No. 12 – New Zealand Breakers
- Position: Forward
- League: NBL

Personal information
- Born: 29 October 1997 (age 28) Khartoum, Sudan
- Listed height: 2.01 m (6 ft 7 in)
- Listed weight: 103 kg (227 lb)

Career information
- High school: San Clemente (Newcastle, New South Wales); St Francis Xavier's College (Newcastle, New South Wales); Montverde Academy (Montverde, Florida);
- College: TCU (2017–2019)
- NBA draft: 2020: undrafted
- Playing career: 2019–present

Career history
- 2019–2022: Cairns Taipans
- 2022–2023: USC Rip City
- 2022–2026: Sydney Kings
- 2024: Darwin Salties
- 2025: Ningbo Rockets
- 2025: Sutherland Sharks
- 2026: Al Riyadi
- 2026–present: New Zealand Breakers

Career highlights
- LBL champion (2026); 2× NBL champion (2023, 2026); NBL Best Sixth Man (2025); NBL1 North MVP (2022); 3× All-NBL1 North First Team (2022–2024);

= Kouat Noi =

Australian basketball player

Kouat Noi (born 29 October 1997) is a South Sudanese-Australian professional basketball player for the New Zealand Breakers of the National Basketball League (NBL).

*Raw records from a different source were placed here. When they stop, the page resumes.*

Lemma parse_elems_encode l :
  Forall reads_back l -> l <> [] ->
  forall rest fuel,
    length (encode_list encode "]" l) <= fuel ->
    parse_elems fuel (encode_list encode "]" l ++ rest) = Some (l, rest).
Proof.
  induction 1 as [|v l Hv Hl IH]; [done|]. intros _ rest fuel Hfuel.
  rewrite encode_list_cons in *. rewrite length_app in Hfuel.
  destruct fuel as [|fuel]; [destruct l; cbn [length] in Hfuel; lia|].
  rewrite <- app_assoc. cbn [parse_elems]. destruct l as [|v' l].
  - cbn [length] in Hfuel. cbn [app]. rewrite Hv by (done || lia). done.
  - set (tl := encode_list encode "]" (v' :: l)) in *.
    cbn [length] in Hfuel. cbn [app]. rewrite Hv by (done || lia).
    change (Byte.eqb "," "]") with false. change (Byte.eqb "," ",") with true.
    cbv iota. rewrite IH by (done || lia). done.
Qed.

Lemma parse_members_encode kvs :
  let enc := fun kv : string * json => encode_string (fst kv) ++ ":" :: encode (snd kv) in
  Forall (fun kv => reads_back (snd kv)) kvs -> kvs <> [] ->
  forall rest fuel,
    length (encode_list enc "}" kvs) <= fuel ->
    parse_members fuel (encode_list enc "}" kvs ++ rest) = Some (kvs, rest).
Proof.
  intros enc. induction 1 as [|[k v] kvs Hv Hkvs IH]; [done|].
  intros _ rest fuel Hfuel.
  rewrite encode_list_cons in *. unfold enc at 1 in Hfuel. unfold enc at 1.
  cbn [fst snd] in *. rewrite !length_app in Hfuel. cbn [length] in Hfuel.
  destruct fuel as [|fuel]; [lia|].
  rewrite <- !app_assoc. rewrite <- app_comm_cons.
  set (tl := match kvs with
             | [] => ["}"]
             | _ :: _ => "," :: encode_list enc "}" kvs
             end) in *.
  destruct (parse_chars_encode_bytes (list_byte_of_string k)
              (":" :: encode v ++ tl ++ rest) fuel) as (t & Ht & Hparse).
  { unfold encode_string in Hfuel. lia. }
  unfold encode_string. rewrite Ht. cbn [parse_members].
  change (Byte.eqb quote quote) with true. cbv iota. rewrite Hparse.
  change (Byte.eqb ":" ":") with true. cbv iota.
  rewrite string_of_list_byte_of_string.
  subst tl. destruct kvs as [|kv kvs].
  - cbn [length] in Hfuel. cbn [app]. rewrite Hv by (done || lia). done.
  - set (tl := encode_list enc "}" (kv :: kvs)) in *.
    cbn [length] in Hfuel. cbn [app]. rewrite Hv by (done || lia).
    change (Byte.eqb "," "}") with false. change (Byte.eqb "," ",") with true.
    cbv iota. rewrite IH by (done || lia). done.
Qed.

Lemma encode_array l : encode (JArray l) = "[" :: encode_list encode "]" l.
Proof. reflexivity. Qed.

Lemma encode_object kvs :
  encode (JObject kvs) =
    "{" :: encode_list (fun kv => encode_string (fst kv) ++ ":" :: encode (snd kv))
                       "}" kvs.
Proof. reflexivity. Qed.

He played college basketball for the TCU Horned Frogs. Noi started his professional career in 2019 with the Cairns Taipans of the NBL. He joined the Sydney Kings in 2022 and won NBL championships in 2023 and 2026.

== Early life ==
Noi was born in Khartoum, Sudan, during the height of the Second Sudanese Civil War. His family fled the country amid escalations of the conflict, first to Egypt and later to Australia in 2002. Growing up in Newcastle, he blossomed into a basketball star, and went on to average 9.1 points and 4.3 rebounds while helping lead Australia to a silver medal at the 2014 FIBA Under-17 World Championship in Dubai.

Noi attended San Clemente High School and St Francis Xavier's College in Newcastle. In 2014, Noi moved to the United States and enrolled at Montverde Academy in Montverde, Florida, where he briefly played alongside Ben Simmons. As a senior in the 2015–16 season, Noi averaged more than 19 points per game for the Eagles.

== College career ==
Noi enrolled at Texas Christian University (TCU) on a basketball scholarship in the summer of 2016, and redshirted in his first season on campus as the Horned Frogs won the 2017 NIT title under first-year head coach Jamie Dixon.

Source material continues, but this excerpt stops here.